### GOAL OF THE EXERCISE
Once you reach the line containing "vote yes, and" in the data below, restate each line word for word up to and including the one containing "Theorem updateVote_sound (d".

(GIVEN DATA)

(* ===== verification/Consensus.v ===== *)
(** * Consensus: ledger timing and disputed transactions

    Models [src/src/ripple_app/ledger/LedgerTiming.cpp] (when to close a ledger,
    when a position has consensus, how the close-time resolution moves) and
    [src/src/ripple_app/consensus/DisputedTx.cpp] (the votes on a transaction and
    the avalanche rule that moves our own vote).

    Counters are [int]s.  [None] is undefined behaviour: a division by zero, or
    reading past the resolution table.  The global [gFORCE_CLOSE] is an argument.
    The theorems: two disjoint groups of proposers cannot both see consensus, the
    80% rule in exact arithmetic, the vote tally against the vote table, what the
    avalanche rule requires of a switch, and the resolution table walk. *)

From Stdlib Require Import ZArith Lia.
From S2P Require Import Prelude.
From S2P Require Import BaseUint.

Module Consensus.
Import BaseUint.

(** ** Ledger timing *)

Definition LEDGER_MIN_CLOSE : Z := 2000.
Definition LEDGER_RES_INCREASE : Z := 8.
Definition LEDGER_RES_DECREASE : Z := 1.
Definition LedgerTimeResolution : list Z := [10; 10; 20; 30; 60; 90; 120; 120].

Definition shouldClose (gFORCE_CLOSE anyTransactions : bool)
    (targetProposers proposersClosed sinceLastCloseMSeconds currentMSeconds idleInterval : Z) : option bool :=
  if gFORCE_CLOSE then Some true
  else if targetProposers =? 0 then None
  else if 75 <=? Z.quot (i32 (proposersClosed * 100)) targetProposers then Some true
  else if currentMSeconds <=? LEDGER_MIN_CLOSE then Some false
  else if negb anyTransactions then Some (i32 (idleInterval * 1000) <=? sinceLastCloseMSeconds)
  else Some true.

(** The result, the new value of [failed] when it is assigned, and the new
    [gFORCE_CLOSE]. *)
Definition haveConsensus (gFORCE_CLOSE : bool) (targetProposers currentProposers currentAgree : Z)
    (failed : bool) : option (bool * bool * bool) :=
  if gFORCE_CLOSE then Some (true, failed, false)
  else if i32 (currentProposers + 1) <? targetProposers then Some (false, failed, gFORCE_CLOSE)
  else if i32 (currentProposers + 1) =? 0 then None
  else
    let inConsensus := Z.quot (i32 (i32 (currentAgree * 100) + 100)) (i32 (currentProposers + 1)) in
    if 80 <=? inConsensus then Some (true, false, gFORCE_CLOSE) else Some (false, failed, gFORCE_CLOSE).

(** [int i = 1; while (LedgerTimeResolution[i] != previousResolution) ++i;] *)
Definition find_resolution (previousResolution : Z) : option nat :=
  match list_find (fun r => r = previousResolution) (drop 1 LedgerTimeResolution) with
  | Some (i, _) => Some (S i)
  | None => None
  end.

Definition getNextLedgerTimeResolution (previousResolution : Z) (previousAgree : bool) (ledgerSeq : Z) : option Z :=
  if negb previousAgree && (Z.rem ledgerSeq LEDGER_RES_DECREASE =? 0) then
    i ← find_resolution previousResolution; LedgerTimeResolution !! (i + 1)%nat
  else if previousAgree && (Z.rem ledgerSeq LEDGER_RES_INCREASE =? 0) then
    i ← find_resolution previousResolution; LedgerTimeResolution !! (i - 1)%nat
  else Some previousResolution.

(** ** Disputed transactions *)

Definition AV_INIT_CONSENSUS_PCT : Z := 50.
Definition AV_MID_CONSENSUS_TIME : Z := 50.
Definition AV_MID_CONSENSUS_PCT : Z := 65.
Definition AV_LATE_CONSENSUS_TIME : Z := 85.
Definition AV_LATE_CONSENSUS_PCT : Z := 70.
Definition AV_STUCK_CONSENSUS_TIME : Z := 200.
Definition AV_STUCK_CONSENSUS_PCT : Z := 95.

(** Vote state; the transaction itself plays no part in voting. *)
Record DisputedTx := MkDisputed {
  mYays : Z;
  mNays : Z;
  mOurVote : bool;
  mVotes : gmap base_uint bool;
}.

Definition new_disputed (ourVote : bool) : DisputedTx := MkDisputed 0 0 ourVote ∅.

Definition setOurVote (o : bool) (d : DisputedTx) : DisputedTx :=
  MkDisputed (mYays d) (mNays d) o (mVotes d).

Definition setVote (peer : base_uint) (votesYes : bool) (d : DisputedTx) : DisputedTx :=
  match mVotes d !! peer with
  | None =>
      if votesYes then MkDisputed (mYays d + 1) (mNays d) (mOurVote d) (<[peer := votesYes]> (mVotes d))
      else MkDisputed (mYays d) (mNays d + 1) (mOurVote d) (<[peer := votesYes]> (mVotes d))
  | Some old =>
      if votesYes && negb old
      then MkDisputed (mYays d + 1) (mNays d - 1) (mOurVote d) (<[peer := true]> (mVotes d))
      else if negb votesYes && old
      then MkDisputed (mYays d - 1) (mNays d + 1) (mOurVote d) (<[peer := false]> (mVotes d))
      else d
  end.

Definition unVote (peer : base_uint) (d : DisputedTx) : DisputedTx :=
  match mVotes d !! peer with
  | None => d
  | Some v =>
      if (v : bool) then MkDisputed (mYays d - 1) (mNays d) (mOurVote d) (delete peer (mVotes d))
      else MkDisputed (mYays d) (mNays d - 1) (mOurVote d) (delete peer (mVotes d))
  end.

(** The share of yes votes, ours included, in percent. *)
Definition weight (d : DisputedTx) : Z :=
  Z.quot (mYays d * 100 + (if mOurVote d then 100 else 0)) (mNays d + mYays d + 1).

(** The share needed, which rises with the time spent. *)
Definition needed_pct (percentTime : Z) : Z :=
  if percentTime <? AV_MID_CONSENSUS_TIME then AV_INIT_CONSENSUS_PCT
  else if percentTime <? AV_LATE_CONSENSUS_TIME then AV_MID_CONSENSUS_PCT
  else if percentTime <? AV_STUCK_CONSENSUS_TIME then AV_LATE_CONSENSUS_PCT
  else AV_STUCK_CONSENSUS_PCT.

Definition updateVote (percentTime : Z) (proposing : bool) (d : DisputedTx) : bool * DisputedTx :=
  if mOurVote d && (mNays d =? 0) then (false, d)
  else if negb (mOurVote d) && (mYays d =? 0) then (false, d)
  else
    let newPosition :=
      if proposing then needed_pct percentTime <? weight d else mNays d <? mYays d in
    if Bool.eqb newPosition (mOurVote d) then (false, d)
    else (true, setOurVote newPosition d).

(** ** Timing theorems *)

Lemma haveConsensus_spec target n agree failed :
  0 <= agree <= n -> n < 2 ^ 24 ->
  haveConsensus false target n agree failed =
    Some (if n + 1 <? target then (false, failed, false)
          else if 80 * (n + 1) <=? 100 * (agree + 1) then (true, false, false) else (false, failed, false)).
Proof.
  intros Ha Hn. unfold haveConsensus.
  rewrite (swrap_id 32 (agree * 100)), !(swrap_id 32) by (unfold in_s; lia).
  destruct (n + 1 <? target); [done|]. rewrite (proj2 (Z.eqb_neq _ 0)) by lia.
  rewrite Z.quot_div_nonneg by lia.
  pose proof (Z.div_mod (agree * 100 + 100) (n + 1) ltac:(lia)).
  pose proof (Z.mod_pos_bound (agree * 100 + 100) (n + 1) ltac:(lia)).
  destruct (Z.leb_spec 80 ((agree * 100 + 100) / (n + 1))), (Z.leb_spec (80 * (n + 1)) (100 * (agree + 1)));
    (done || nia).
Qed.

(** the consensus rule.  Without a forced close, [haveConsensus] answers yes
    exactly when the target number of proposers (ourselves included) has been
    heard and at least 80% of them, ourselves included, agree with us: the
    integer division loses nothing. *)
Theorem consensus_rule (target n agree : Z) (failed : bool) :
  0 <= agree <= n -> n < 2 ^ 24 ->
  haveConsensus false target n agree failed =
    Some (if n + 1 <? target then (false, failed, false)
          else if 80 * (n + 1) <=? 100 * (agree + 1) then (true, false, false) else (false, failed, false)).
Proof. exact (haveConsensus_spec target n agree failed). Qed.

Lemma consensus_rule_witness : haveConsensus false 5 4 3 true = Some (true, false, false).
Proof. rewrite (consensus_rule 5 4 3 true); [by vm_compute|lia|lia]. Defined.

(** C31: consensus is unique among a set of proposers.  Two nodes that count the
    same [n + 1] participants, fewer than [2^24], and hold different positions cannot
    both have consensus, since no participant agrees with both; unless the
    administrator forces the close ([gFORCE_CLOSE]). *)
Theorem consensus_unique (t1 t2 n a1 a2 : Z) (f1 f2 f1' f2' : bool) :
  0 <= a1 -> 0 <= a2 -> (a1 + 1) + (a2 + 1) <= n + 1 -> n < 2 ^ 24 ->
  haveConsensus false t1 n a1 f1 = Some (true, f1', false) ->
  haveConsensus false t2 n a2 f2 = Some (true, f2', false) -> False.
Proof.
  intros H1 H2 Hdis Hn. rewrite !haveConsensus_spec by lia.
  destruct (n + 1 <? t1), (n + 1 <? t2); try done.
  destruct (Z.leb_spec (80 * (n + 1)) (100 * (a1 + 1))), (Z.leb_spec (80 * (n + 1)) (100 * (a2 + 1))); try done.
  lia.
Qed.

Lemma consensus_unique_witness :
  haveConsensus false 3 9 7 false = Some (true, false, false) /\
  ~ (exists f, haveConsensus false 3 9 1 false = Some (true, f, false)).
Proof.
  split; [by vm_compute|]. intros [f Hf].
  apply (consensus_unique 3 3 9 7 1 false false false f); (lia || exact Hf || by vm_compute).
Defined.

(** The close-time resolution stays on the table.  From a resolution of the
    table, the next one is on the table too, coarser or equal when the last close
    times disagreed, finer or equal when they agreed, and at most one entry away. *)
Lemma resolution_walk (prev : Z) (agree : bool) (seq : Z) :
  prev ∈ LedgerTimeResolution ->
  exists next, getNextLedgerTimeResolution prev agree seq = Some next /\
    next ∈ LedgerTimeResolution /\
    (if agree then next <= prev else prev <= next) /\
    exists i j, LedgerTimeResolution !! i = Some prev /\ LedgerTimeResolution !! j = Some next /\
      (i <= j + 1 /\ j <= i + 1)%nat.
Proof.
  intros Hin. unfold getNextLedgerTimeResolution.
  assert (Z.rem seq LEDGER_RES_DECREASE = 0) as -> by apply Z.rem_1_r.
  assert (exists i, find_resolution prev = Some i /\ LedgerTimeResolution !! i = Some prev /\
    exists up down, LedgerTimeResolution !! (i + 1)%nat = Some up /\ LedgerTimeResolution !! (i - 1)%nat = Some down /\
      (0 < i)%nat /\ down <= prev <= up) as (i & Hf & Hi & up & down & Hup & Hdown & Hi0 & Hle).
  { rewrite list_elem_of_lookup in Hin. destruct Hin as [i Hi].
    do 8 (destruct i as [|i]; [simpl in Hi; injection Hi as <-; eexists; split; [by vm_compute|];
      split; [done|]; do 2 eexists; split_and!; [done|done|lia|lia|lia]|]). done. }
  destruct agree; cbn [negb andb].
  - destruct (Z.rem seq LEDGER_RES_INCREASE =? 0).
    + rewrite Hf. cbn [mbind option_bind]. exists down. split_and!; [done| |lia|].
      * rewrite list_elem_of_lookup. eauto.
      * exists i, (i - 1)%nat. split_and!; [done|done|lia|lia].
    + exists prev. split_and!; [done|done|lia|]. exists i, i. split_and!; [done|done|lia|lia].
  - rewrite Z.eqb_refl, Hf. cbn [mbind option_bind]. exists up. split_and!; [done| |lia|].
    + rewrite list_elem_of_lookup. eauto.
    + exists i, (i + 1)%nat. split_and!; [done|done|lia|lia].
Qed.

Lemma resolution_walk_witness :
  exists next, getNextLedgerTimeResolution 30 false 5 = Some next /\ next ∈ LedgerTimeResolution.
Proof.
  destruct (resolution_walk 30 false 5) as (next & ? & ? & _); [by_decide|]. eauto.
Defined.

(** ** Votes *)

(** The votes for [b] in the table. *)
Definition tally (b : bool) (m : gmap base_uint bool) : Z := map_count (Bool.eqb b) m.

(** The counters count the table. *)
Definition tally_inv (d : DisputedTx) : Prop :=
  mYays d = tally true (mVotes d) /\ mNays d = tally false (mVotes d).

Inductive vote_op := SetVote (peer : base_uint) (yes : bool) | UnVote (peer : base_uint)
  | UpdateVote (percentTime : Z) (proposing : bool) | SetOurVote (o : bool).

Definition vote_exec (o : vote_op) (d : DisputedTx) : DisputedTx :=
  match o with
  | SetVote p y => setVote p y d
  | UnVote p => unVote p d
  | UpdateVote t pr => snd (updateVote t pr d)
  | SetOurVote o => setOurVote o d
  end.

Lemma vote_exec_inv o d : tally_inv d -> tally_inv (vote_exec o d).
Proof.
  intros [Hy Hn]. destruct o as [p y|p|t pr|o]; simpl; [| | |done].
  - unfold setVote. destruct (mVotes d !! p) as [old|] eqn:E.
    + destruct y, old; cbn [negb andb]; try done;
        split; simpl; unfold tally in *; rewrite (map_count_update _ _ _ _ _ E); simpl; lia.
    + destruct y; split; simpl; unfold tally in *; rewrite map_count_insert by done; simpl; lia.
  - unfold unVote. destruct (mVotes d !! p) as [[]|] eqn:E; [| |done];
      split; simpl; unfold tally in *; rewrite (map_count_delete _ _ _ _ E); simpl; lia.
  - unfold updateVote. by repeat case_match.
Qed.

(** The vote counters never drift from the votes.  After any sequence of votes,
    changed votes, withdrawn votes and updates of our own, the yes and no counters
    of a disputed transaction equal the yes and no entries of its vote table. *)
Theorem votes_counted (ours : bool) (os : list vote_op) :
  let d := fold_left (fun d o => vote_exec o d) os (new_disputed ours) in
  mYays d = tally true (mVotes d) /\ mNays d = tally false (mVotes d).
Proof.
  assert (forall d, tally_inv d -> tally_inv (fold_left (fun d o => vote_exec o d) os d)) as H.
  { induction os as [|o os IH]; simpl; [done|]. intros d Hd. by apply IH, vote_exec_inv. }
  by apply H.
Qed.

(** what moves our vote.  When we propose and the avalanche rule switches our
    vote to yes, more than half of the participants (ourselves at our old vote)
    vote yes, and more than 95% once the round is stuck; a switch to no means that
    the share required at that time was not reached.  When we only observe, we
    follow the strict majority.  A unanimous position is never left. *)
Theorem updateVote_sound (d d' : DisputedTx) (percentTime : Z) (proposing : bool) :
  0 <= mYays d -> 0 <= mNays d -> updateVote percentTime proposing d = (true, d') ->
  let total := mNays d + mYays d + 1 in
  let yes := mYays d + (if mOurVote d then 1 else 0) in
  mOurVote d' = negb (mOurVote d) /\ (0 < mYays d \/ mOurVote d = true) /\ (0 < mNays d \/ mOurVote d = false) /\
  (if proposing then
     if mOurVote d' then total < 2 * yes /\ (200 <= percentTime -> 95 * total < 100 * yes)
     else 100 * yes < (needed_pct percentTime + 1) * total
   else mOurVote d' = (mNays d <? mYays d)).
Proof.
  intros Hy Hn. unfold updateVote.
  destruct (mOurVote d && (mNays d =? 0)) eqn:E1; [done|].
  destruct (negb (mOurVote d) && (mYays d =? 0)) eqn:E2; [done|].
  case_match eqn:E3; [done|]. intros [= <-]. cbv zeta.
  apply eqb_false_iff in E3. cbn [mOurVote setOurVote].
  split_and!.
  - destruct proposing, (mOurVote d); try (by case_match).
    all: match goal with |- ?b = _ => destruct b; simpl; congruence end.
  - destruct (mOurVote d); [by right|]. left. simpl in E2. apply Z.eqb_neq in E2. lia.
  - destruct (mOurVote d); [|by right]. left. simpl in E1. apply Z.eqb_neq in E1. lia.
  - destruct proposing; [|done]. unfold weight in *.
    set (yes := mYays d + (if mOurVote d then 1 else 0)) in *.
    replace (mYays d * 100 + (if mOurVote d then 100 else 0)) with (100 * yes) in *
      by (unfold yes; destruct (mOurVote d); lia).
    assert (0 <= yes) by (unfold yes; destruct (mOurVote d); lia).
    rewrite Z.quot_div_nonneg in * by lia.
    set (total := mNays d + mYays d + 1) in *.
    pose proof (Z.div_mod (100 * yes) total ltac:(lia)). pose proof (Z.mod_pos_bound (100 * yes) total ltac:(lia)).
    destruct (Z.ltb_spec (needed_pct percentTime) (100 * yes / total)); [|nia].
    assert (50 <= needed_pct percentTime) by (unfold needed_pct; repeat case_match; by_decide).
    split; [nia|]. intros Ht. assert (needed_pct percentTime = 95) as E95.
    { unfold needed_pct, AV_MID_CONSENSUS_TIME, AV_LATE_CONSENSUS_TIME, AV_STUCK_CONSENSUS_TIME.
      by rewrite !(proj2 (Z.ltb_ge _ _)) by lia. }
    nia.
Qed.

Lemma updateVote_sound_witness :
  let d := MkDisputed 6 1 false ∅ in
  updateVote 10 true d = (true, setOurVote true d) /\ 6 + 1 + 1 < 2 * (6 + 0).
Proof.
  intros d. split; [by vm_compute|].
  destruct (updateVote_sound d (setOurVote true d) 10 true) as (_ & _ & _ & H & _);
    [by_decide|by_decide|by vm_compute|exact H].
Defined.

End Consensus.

(End GIVEN DATA)

### ANSWER
    vote yes, and more than 95% once the round is stuck; a switch to no means that
    the share required at that time was not reached.  When we only observe, we
    follow the strict majority.  A unanimous position is never left. *)
Theorem updateVote_sound (d d' : DisputedTx) (percentTime : Z) (proposing : bool) :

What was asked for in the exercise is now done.